Books: they make great travel companions. Books are good for inspiration, too, and of course research, and for memories, and for sharing travel ideas. We’ve often shared our book discoveries with you here over the years, and stories about books, bookstores, and libraries, too. As part of an occasional series I am writing pointing you to some of the gems in our more than ten years of archives, here are several of our stories to do with books you may enjoy.
Kristin loves to explore bookstores when she’s on the road. She did not know a great deal about Belgrade, in Serbia, before a voyage with Viking River Cruises landed her there, but among the things she found were “bookstores selling Serbian books, English language books, other foreign language books, rare books, old books, new books, used books. Art books, travel books, guidebooks, cooking books. Books I’d heard of, books I’d never heard of, books I couldn’t read, books I could..” You’ll want read her story about the bookstores of Belgrade. and her reflections on what she learned from them.
Alison found herself in Toronto with a dimly remembered bookstore she decided to seek out. That makes for an engaging story, too.
Getting back to the start of the printed book, Chantae takes you on a visit to see Gutenberg Bibles at the Gutenberg Museum in Mainz, Germany. It also, she finds, has material on the work of Asian inventors who were working on moveable type far to the east, and far earlier, than Gutenberg.
But, perhaps, you are looking for ideas on books to read.
Jennifer offers enough to keep you busy a good while in her story which takes you around the world in eight books, where she points you toward books to do with Turkey, Colombia, Trinidad and Tobago, Nigeria… for starters.
Liz has a selection of books for you in case you’d like to do some armchair (or actual) travel to Cuba.
I tell you about a series of novels featuring a man who started walking across the United States from the Pacific Northwest as a way to help him come to terms with his grief at the unexpected death of his wife.

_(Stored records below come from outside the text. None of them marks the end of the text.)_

(** The second loop: every node of the path points to the root. *)
Fixpoint compress (fuel : nat) (p : list nat) (root cur : nat) : option (list nat) :=
  match fuel with
  | O => None
  | S fuel' =>
      next ← p !! cur;
      if next =? cur then Some p else compress fuel' (<[ cur := root ]> p) root next
  end.

Definition find (uf : UnionFind) (x : nat) : option (UnionFind * nat) :=
  let fuel := S (length (parent uf)) in
  root ← find_root fuel (parent uf) x;
  p ← compress fuel (parent uf) root x;
  Some (MkUnionFind p (rank uf) (components uf), root).

(** [u8::saturating_add(1)]. *)
Definition saturating_incr_u8 (r : N) : N := N.min 255 (r + 1).

Definition union (uf : UnionFind) (a b : nat) : option (UnionFind * bool) :=
  '(uf, ra) ← find uf a;
  '(uf, rb) ← find uf b;
  if ra =? rb then Some (uf, false)
  else
    ka ← rank uf !! ra; kb ← rank uf !! rb;
    let '(ra, rb) := if (ka <? kb)%N then (rb, ra) else (ra, rb) in
    ka ← rank uf !! ra; kb ← rank uf !! rb;
    let p := <[ rb := ra ]> (parent uf) in
    let rk := if (ka =? kb)%N then <[ ra := saturating_incr_u8 ka ]> (rank uf) else rank uf in
    Some (MkUnionFind p rk (components uf - 1), true).

(** [labels]: [find] at each index in turn, on the forest as compressed so far. *)
Fixpoint find_each (uf : UnionFind) (is_ : list nat) : option (UnionFind * list nat) :=
  match is_ with
  | [] => Some (uf, [])
  | i :: is_ => '(uf, r) ← find uf i; '(uf, rs) ← find_each uf is_; Some (uf, r :: rs)
  end.
Definition labels (uf : UnionFind) : option (UnionFind * list nat) := find_each uf (seq 0 (length (parent uf))).

(** ** Equality constraints *)

Record EqualityConstraint := MkEq { eq_left : N; eq_right : N }.

Inductive unify_error : Type := OutOfRange (i : nat) (l r : N) (var_count : nat).

(** The first constraint with a side out of range. *)
Fixpoint validate_from (i var_count : nat) (cs : list EqualityConstraint) : unify_error + unit :=
  match cs with
  | [] => inr tt
  | c :: cs =>
      if (var_count <=? N.to_nat (eq_left c)) || (var_count <=? N.to_nat (eq_right c))
      then inl (OutOfRange i (eq_left c) (eq_right c) var_count)
      else validate_from (S i) var_count cs
  end.
Definition validate_constraints (var_count : nat) (cs : list EqualityConstraint) := validate_from 0 var_count cs.

Fixpoint union_all (uf : UnionFind) (cs : list EqualityConstraint) : option UnionFind :=
  match cs with
  | [] => Some uf
  | c :: cs => '(uf, _) ← union uf (N.to_nat (eq_left c)) (N.to_nat (eq_right c)); union_all uf cs
  end.

(** [as u32]. *)
Definition as_u32 (x : nat) : N := (N.of_nat x mod 2 ^ 32)%N.

(** [None] is a panic. *)
Definition solve_constraints_cpu (var_count : nat) (cs : list EqualityConstraint) : option (unify_error + list N) :=
  match validate_constraints var_count cs with
  | inl e => Some (inl e)
  | inr _ =>
      uf ← union_all (uf_new var_count) cs;
      '(_, ls) ← labels uf;
      Some (inr (map as_u32 ls))
  end.

(** ** The forest invariant *)

(** [root_in p x r d]: from [x], [d] steps up reach the root [r]. *)
Inductive root_in (p : list nat) : nat -> nat -> nat -> Prop :=
| root_here x : p !! x = Some x -> root_in p x x 0
| root_up x y r d : p !! x = Some y -> y <> x -> root_in p y r d -> root_in p x r (S d).

Lemma root_in_det p x r d : root_in p x r d -> forall r' d', root_in p x r' d' -> r = r' /\ d = d'.
Proof.
  induction 1 as [x Hx|x y r d Hx Hne _ IH]; intros r' d' H'; inversion H'; simplify_eq; [done|].
  edestruct IH as [-> ->]; [eassumption|done].
Qed.
Lemma root_in_root p x r d : root_in p x r d -> p !! r = Some r.
Proof. induction 1; done. Qed.
Lemma root_in_lt p x r d : root_in p x r d -> x < length p.
Proof. intros H. inversion H; by eapply lookup_lt_Some. Qed.

(** The depth of a node is below the number of nodes: those on its path have
    different depths. *)
Lemma root_in_path p x r d : root_in p x r d ->
  exists l, length l = S d /\ NoDup l /\ Forall (fun y => y < length p /\ exists e, e <= d /\ root_in p y r e) l.
Proof.
  induction 1 as [x Hx|x y r d Hx Hne Hy (l & Hl & Hn & Hf)].
  - exists [x]. split_and!; [done|apply NoDup_singleton|]. repeat constructor; [by eapply lookup_lt_Some|].
    exists 0. split; [done|by constructor].
  - exists (x :: l). assert (Hroot : root_in p x r (S d)) by by econstructor. split_and!.
    + cbn. lia.
    + constructor; [|done]. intros Hin. rewrite Forall_forall in Hf. destruct (Hf x Hin) as (_ & e & He & Hxe).
      destruct (root_in_det _ _ _ _ Hroot _ _ Hxe). lia.
    + constructor; [split; [by eapply lookup_lt_Some|by exists (S d)]|].
      eapply Forall_impl; [exact Hf|]. cbn. intros z (? & e & ? & ?). split; [done|]. exists e. split; [lia|done].
Qed.
Lemma root_in_depth p x r d : root_in p x r d -> d < length p.
Proof.
  intros (l & Hl & Hn & Hf)%root_in_path.
  assert (Hle : length l <= length (seq 0 (length p))).
  { apply submseteq_length, NoDup_submseteq; [done|]. intros y Hy. rewrite Forall_forall in Hf.
    destruct (Hf y Hy). apply elem_of_seq. lia. }
  rewrite length_seq in Hle. lia.
Qed.

(** Every node has a root. *)
Definition forest (p : list nat) : Prop := forall x, x < length p -> exists r d, root_in p x r d.

(** [find_root] and [compress] do what they say. *)
Lemma find_root_spec p x r d fuel : root_in p x r d -> d < fuel -> find_root fuel p x = Some r.
Proof.
  intros H. revert fuel. induction H as [x Hx|x y r d Hx Hne _ IH]; intros [|fuel] Hf; try lia; cbn; rewrite Hx; cbn.
  - by rewrite Nat.eqb_refl.
  - destruct (y =? x) eqn:E; [by apply Nat.eqb_eq in E|]. apply IH. lia.
Qed.

(** Pointing a node at its root changes no root and lengthens no path. *)
Lemma shortcut p x r d0 : root_in p x r d0 -> x <> r ->
  forall y s d, root_in p y s d -> exists d', d' <= d /\ root_in (<[ x := r ]> p) y s d'.
Proof.
  intros Hx Hne. pose proof (root_in_root _ _ _ _ Hx) as Hr. pose proof (root_in_lt _ _ _ _ Hx).
  induction 1 as [y Hy|y z s d Hy Hyz Hz (d' & Hd' & IH)].
  - assert (x <> y) by (intros ->; inversion Hx; simplify_eq). exists 0. split; [done|].
    constructor. by rewrite list_lookup_insert_ne.
  - destruct (decide (y = x)) as [->|Hyx].
    + edestruct (root_in_det _ _ _ _ Hx s (S d)) as [<- _]; [by econstructor|]. exists 1. split; [lia|].
      apply (root_up _ x r r 0); [by rewrite list_lookup_insert_eq|done|].
      constructor. rewrite list_lookup_insert_ne by done. done.
    + exists (S d'). split; [lia|]. apply (root_up _ y z); [|done|done]. rewrite list_lookup_insert_ne by done. done.
Qed.

(** [q] has the nodes and the roots of [p]. *)
Definition same_roots (p q : list nat) : Prop :=
  length q = length p /\ forall y s d, root_in p y s d -> exists d', root_in q y s d'.

#[export] Instance same_roots_preorder : PreOrder same_roots.
Proof.
  split; [split; eauto|]. intros p q t [Hl1 H1] [Hl2 H2]. split; [congruence|].
  intros y s d Hy. destruct (H1 y s d Hy) as [d1 Hd1]. eauto.
Qed.
Lemma same_roots_forest p q : forest p -> same_roots p q -> forest q.
Proof. intros Hf [Hl Hs] x Hx. destruct (Hf x) as (r & d & Hr); [lia|]. destruct (Hs x r d Hr) as [d' ?]. eauto. Qed.

Lemma compress_spec fuel p r cur d : root_in p cur r d -> d < fuel ->
  exists q, compress fuel p r cur = Some q /\ same_roots p q.
Proof.
  revert p cur d. induction fuel as [|fuel IH]; intros p cur d Hr Hf; [lia|]. cbn.
  inversion Hr as [? Hc|? y ? d1 Hc Hne Hy]; subst; rewrite Hc; cbn.
  - rewrite Nat.eqb_refl. exists p. split; [done|reflexivity].
  - destruct (y =? cur) eqn:E; [by apply Nat.eqb_eq in E|].
    assert (cur <> r) by (intros ->; apply root_in_root in Hr; simplify_eq).
    destruct (shortcut p cur r (S d1) Hr ltac:(done) y r d1 Hy) as (d' & Hd' & Hy').
    destruct (IH (<[ cur := r ]> p) y d') as (q & -> & Hq); [done|lia|]. exists q. split; [done|].
    etransitivity; [|exact Hq]. split; [by rewrite length_insert|]. intros z s e Hz.
    destruct (shortcut p cur r (S d1) Hr ltac:(done) z s e Hz) as (? & _ & ?). eauto.
Qed.

Lemma find_spec uf x r d : root_in (parent uf) x r d ->
  exists p, find uf x = Some (MkUnionFind p (rank uf) (components uf), r) /\ same_roots (parent uf) p.
Proof.
  intros Hr. pose proof (root_in_depth _ _ _ _ Hr). unfold find.
  rewrite (find_root_spec _ x r d) by (done || lia). cbn [mbind option_bind].
  destruct (compress_spec (S (length (parent uf))) (parent uf) r x d) as (p & -> & Hp); [done|lia|]. by exists p.
Qed.

(** ** Linking two roots *)

Lemma link_roots p ra rb : p !! ra = Some ra -> p !! rb = Some rb -> ra <> rb ->
  forall y s d, root_in p y s d -> exists d', root_in (<[ rb := ra ]> p) y (if decide (s = rb) then ra else s) d'.
Proof.
  intros Ha Hb Hne. pose proof (lookup_lt_Some _ _ _ Hb).
  assert (Hra : root_in (<[ rb := ra ]> p) ra ra 0) by (constructor; by rewrite list_lookup_insert_ne).
  induction 1 as [y Hy|y z s d Hy Hyz _ [d' IH]].
  - case_decide; subst; [|exists 0; constructor; by rewrite list_lookup_insert_ne].
    exists 1. by apply (root_up _ rb ra); [rewrite list_lookup_insert_eq| |].
  - exists (S d'). apply (root_up _ y z); [|done|done]. rewrite list_lookup_insert_ne; [done|].
    intros <-. simplify_eq.
Qed.

(** Two nodes in one tree. *)
Definition same_tree (p : list nat) (x y : nat) : Prop := exists r d d', root_in p x r d /\ root_in p y r d'.

Lemma same_roots_tree p q x y : forest p -> same_roots p q -> same_tree q x y <-> same_tree p x y.
Proof.
  intros Hf [Hl Hs]. split.
  - intros (r & d & d' & Hx & Hy). pose proof (root_in_lt _ _ _ _ Hx). pose proof (root_in_lt _ _ _ _ Hy).
    destruct (Hf x) as (rx & ex & Hrx); [lia|]. destruct (Hf y) as (ry & ey & Hry); [lia|].
    destruct (Hs _ _ _ Hrx) as [? Hx']. destruct (Hs _ _ _ Hry) as [? Hy'].
    destruct (root_in_det _ _ _ _ Hx _ _ Hx'). destruct (root_in_det _ _ _ _ Hy _ _ Hy'). subst. by exists ry, ex, ey.
  - intros (r & d & d' & Hx & Hy). destruct (Hs _ _ _ Hx) as [? ?]. destruct (Hs _ _ _ Hy) as [? ?]. by eexists _, _, _.
Qed.

Definition roots (p : list nat) : list nat := filter (fun x => p !! x = Some x) (seq 0 (length p)).

Lemma elem_of_roots p x : x ∈ roots p <-> p !! x = Some x.
Proof.
  unfold roots. rewrite list_elem_of_filter, elem_of_seq. split; [by intros []|]. intros H. split; [done|].
  apply lookup_lt_Some in H. lia.
Qed.
Lemma NoDup_roots p : NoDup (roots p).
Proof. apply NoDup_filter, NoDup_seq. Qed.
Lemma queue_step_refines cap q l op : queue_rep cap q l ->
  exists q', queue_step q op = Some (q', snd (fifo_step cap l op)) /\ queue_rep cap q' (fst (fifo_step cap l op)).
Proof.
  intros (Hb & Hh & Hl & Hc & Ht & Hat). assert (Hmod : forall n, n mod cap < cap) by (intros; apply Nat.mod_upper_bound; lia).
  pose proof (Hat 0 ltac:(lia)) as H0. rewrite Nat.add_0_r, Nat.mod_small in H0 by done.
  destruct op as [v| |]; cbn [queue_step fifo_step].
  - unfold q_enqueue. rewrite Hl, Hb. destruct (length l =? cap) eqn:E; [by exists q|]. apply Nat.eqb_neq in E.
    rewrite set_at_ok by (rewrite Hb, Ht; apply Hmod). cbn [mbind option_bind fst snd]. eexists. split; [done|].
    unfold queue_rep. cbn [q_buf q_head q_tail q_len]. rewrite length_insert, length_app, Hb. cbn [length]. split_and!; [done|done|lia|lia| |].
    + rewrite Ht, Nat.Div0.add_mod_idemp_l. f_equal. lia.
    + intros i Hi. destruct (decide (i = length l)) as [->|Hne].
      * rewrite <- Ht, list_lookup_insert_eq by (rewrite Hb, Ht; apply Hmod). by rewrite list_lookup_middle.
      * rewrite list_lookup_insert_ne by (rewrite Ht; intros He%ring_inj; lia). rewrite Hat by done. f_equal.
        destruct (decide (i < length l)); [by rewrite lookup_app_l|].
        rewrite !lookup_ge_None_2; [done|rewrite length_app; cbn; lia|lia].
  - unfold q_dequeue. rewrite Hl. destruct l as [|x l]; [by exists q|]. cbn [length Nat.eqb]. rewrite H0. cbn [mbind option_bind fst snd].
    eexists. split; [done|]. unfold queue_rep. cbn [q_buf q_head q_tail q_len tail length] in *. rewrite length_insert, Hb. split_and!; [done|apply Hmod|lia|lia| |].
    + rewrite Ht, Nat.Div0.add_mod_idemp_l. f_equal. lia.
    + intros i Hi. rewrite Nat.Div0.add_mod_idemp_l, <- Nat.add_assoc. cbn [Nat.add]. destruct (decide (S i = cap)) as [E|Hne].
      * rewrite E. replace (q_head q + cap) with (q_head q + 1 * cap) by lia. rewrite Nat.Div0.mod_add, Nat.mod_small by done.
        rewrite list_lookup_insert_eq by lia. f_equal. symmetry. apply lookup_ge_None_2. lia.
      * rewrite list_lookup_insert_ne; [by rewrite Hat by lia|]. intros He.
        assert (Hz : (q_head q + 0) mod cap = (q_head q + S i) mod cap) by (rewrite <- He, Nat.add_0_r; by apply Nat.mod_small).
        apply ring_inj in Hz; lia.
  - unfold q_peek. rewrite H0. cbn. exists q. split; [by destruct l|]. by split_and!.
Qed.
(* ===== verification/AlgoGraph.v ===== *)
(** * Graph algorithms of the algorithms library
    ([algorithms/src/graph/])

    Graphs are adjacency lists [adj], lists of lists of vertices.  Modelled are
    the traversals, Kosaraju's components, the topological sort and its layered
    and cycle-reporting variants.  An index out of range or an underflow is a
    panic ([None]). *)
From S2P Require Import Prelude AlgoSort Merkle.

(** ** Depth-first traversal *)

(** The recursions [visit] ([dfs.rs]), [dfs_collect] and, with the vertex
    pushed after its successors instead of before, [dfs_finish] ([scc.rs]). *)
Fixpoint dfs_walk (post : bool) (fuel : nat) (adj : list (list nat)) (v : nat) (st : list bool * list nat) : option (list bool * list nat) :=
  match fuel with
  | O => None
  | S fuel' =>
      vis ← set_at v true (fst st);
      es ← adj !! v;
      '(vis, out) ← fold_option
        (fun st u => b ← fst st !! u; if (b : bool) then Some st else dfs_walk post fuel' adj u st)
        (vis, if post then snd st else snd st ++ [v]) es;
      Some (vis, if post then out ++ [v] else out)
  end.

(** The loop over several start vertices, skipping the visited. *)
Definition dfs_from (post : bool) (fuel : nat) (adj : list (list nat)) (st : list bool * list nat) (vs : list nat) : option (list bool * list nat) :=
  fold_option (fun st u => b ← fst st !! u; if (b : bool) then Some st else dfs_walk post fuel adj u st) st vs.

(** A fresh [visited] vector. *)
Definition unvisited (n : nat) : list bool := replicate n false.

(** [dfs]: the vertices in the order they are entered. *)
Definition dfs (adj : list (list nat)) (start : nat) : option (list nat) :=
  '(_, order) ← dfs_walk false (S (length adj)) adj start (unvisited (length adj), []); Some order.

(** ** Strongly connected components *)

(** The first pass of [kosaraju_scc]. *)
Definition finish_order (adj : list (list nat)) : option (list nat) :=
  '(_, order) ← dfs_from true (S (length adj)) adj (unvisited (length adj), []) (seq 0 (length adj)); Some order.

(** The reversed graph: [rev[u].push(v)] for each edge in turn. *)
Definition push_at {A} (i : nat) (x : A) (rows : list (list A)) : option (list (list A)) :=
  row ← rows !! i; Some (<[ i := row ++ [x] ]> rows).
Definition reverse_graph (adj : list (list nat)) : option (list (list nat)) :=
  fold_option (fun rev ve => fold_option (fun rev u => push_at u (fst ve) rev) rev (snd ve))
    (replicate (length adj) []) (imap pair adj).

(** One round of the second pass. *)
Definition collect_step (rev : list (list nat)) (st : list bool * list (list nat)) (v : nat) : option (list bool * list (list nat)) :=
  b ← fst st !! v;
  if (b : bool) then Some st
  else '(vis, comp) ← dfs_walk false (S (length rev)) rev v (fst st, []); Some (vis, snd st ++ [comp]).

Definition kosaraju_scc (adj : list (list nat)) : option (list (list nat)) :=
  match adj with
  | [] => Some []
  | _ =>
      order ← finish_order adj;
      rev ← reverse_graph adj;
      '(_, comps) ← fold_option (collect_step rev) (unvisited (length adj), []) (reverse order);
      Some comps
  end.

(** [outlives_cycles] of [region.rs]. *)
Definition outlives_cycles (adj : list (list nat)) : option (list (list nat)) :=
  comps ← kosaraju_scc adj; Some (filter (fun scc => 1 < length scc) comps).

(** ** Topological sorting *)

Section Kahn.
(** [lenient]: [topological_layers] and [topological_sort_with_cycles] skip
    successors out of range, [topological_sort] panics on them.  [sat]: the
    latter of the two subtracts saturating, the others checked. *)
Context (lenient sat : bool).

Definition count_edge (deg : list nat) (v : nat) : option (list nat) :=
  if lenient && (length deg <=? v) then Some deg else d ← deg !! v; Some (<[ v := S d ]> deg).
Definition indegrees (adj : list (list nat)) : option (list nat) :=
  fold_option (fun deg es => fold_option count_edge deg es) (replicate (length adj) 0) adj.

(** The vertices without predecessors, in order. *)
Definition sources (deg : list nat) : list nat := filter (fun v => deg !! v = Some 0) (seq 0 (length deg)).

(** One successor [v] of the vertex just taken. *)
Definition relax (st : list nat * list nat) (v : nat) : option (list nat * list nat) :=
  let '(deg, queue) := st in
  if lenient && (length deg <=? v) then Some st
  else
    d ← deg !! v;
    match d with
    | O => if sat then Some (deg, queue ++ [v]) else None
    | S d => let deg := <[ v := d ]> deg in Some (deg, if d =? 0 then queue ++ [v] else queue)
    end.

(** The loop of [topological_sort]; every vertex is taken at most once. *)
Fixpoint kahn_loop (fuel : nat) (adj : list (list nat)) (deg queue order : list nat) : option (list nat) :=
  match fuel with
  | O => None
  | S fuel' =>
      match queue with
      | [] => Some order
      | u :: queue =>
          es ← adj !! u;
          '(deg, queue) ← fold_option relax (deg, queue) es;
          kahn_loop fuel' adj deg queue (order ++ [u])
      end
  end.
Definition kahn (adj : list (list nat)) : option (list nat) :=
  deg ← indegrees adj; kahn_loop (S (length adj)) adj deg (sources deg) [].

(** One level of [topological_layers]: [level_count] vertices from the front. *)
Fixpoint kahn_level (count : nat) (adj : list (list nat)) (st : list nat * list nat) (layer : list nat) : option (list nat * list nat * list nat) :=
  match count with
  | O => Some (st, layer)
  | S count' =>
      match st with
      | (deg, u :: queue) =>
          es ← adj !! u;
          st ← fold_option relax (deg, queue) es;
          kahn_level count' adj st (layer ++ [u])
      | (deg, []) => kahn_level count' adj (deg, []) layer
      end
  end.
Fixpoint layers_loop (fuel : nat) (adj : list (list nat)) (st : list nat * list nat) (layers : list (list nat)) : option (list (list nat)) :=
  match fuel with
  | O => None
  | S fuel' =>
      match snd st with
      | [] => Some layers
      | _ =>
          '(st, layer) ← kahn_level (length (snd st)) adj st [];
          layers_loop fuel' adj st (match layer with [] => layers | _ => layers ++ [layer] end)
      end
  end.
End Kahn.

Definition topological_sort (adj : list (list nat)) : option (list nat) := kahn false false adj.
Definition topological_layers (adj : list (list nat)) : option (list (list nat)) :=
  deg ← indegrees true adj; layers_loop true false (S (length adj)) adj (deg, sources deg) [].

(** [topological_sort_with_cycles]: what is left unordered is reported as the
    components with a cycle. *)
Definition topological_sort_with_cycles (adj : list (list nat)) : option (list nat * list (list nat)) :=
  match adj with
  | [] => Some ([], [])
  | _ =>
      order ← kahn true true adj;
      if length order =? length adj then Some (order, [])
      else
        let looped v := match adj !! v with Some es => bool_decide (v ∈ es) | None => false end in
        comps ← kosaraju_scc adj;
        Some (order, filter (fun scc => (1 <? length scc) || existsb looped scc = true) comps)
  end.

(** ** What they are about *)

Definition edge (adj : list (list nat)) (u v : nat) : Prop := exists es, adj !! u = Some es /\ v ∈ es.
Definition graph_ok (adj : list (list nat)) : Prop := forall u v, edge adj u v -> v < length adj.
Definition reaches (adj : list (list nat)) : nat -> nat -> Prop := rtc (edge adj).
Definition acyclic (adj : list (list nat)) : Prop := forall v, ~ tc (edge adj) v v.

Sheila’s memory of a book her parents gave to her when she was small leads to a trip not exactly by railroad, but certainly connected with railroad history.
I found Rancher Farmer Fisherman to be a non fiction book which reads as interestingly as a novel. Its stories of lives lived in the midst of changing environments in the US heartland introduce you to people you will care about and think about, I suspect, long after you’ve put the book down.
Speaking of novels, though, how about four novels set in varied times and places in the history of Ireland, from Galway to Cork, from Down to Kildare?
Perhaps you are wondering about that Nordic practice of hygge — which among other things includes ways of staying warm, cozy, and welcoming through winter. Signe Johansen wrote a book about just this subject, and I have a story about that book. The book includes great photographs and a selection of recipes, too.
There are many other choices in our archives, both of book ideas and book related travel — and I’ve not even touched on cookbooks, or poetry. Those will, however, make appearances later in this series.
I will leave you with one more suggestion, though. It has to do with practical, real, and uplifting ways that people are building community across all sorts of what might be differences of opinion, or walls, or borders. It is a book of story, of reflection, and of good questions, each of which you may find helpful, or interesting, on the road and at home. I’ve a story for you about the book singer and songwriter Dar Williams, who travels as part of her work, named What I Found in a Thousand Towns.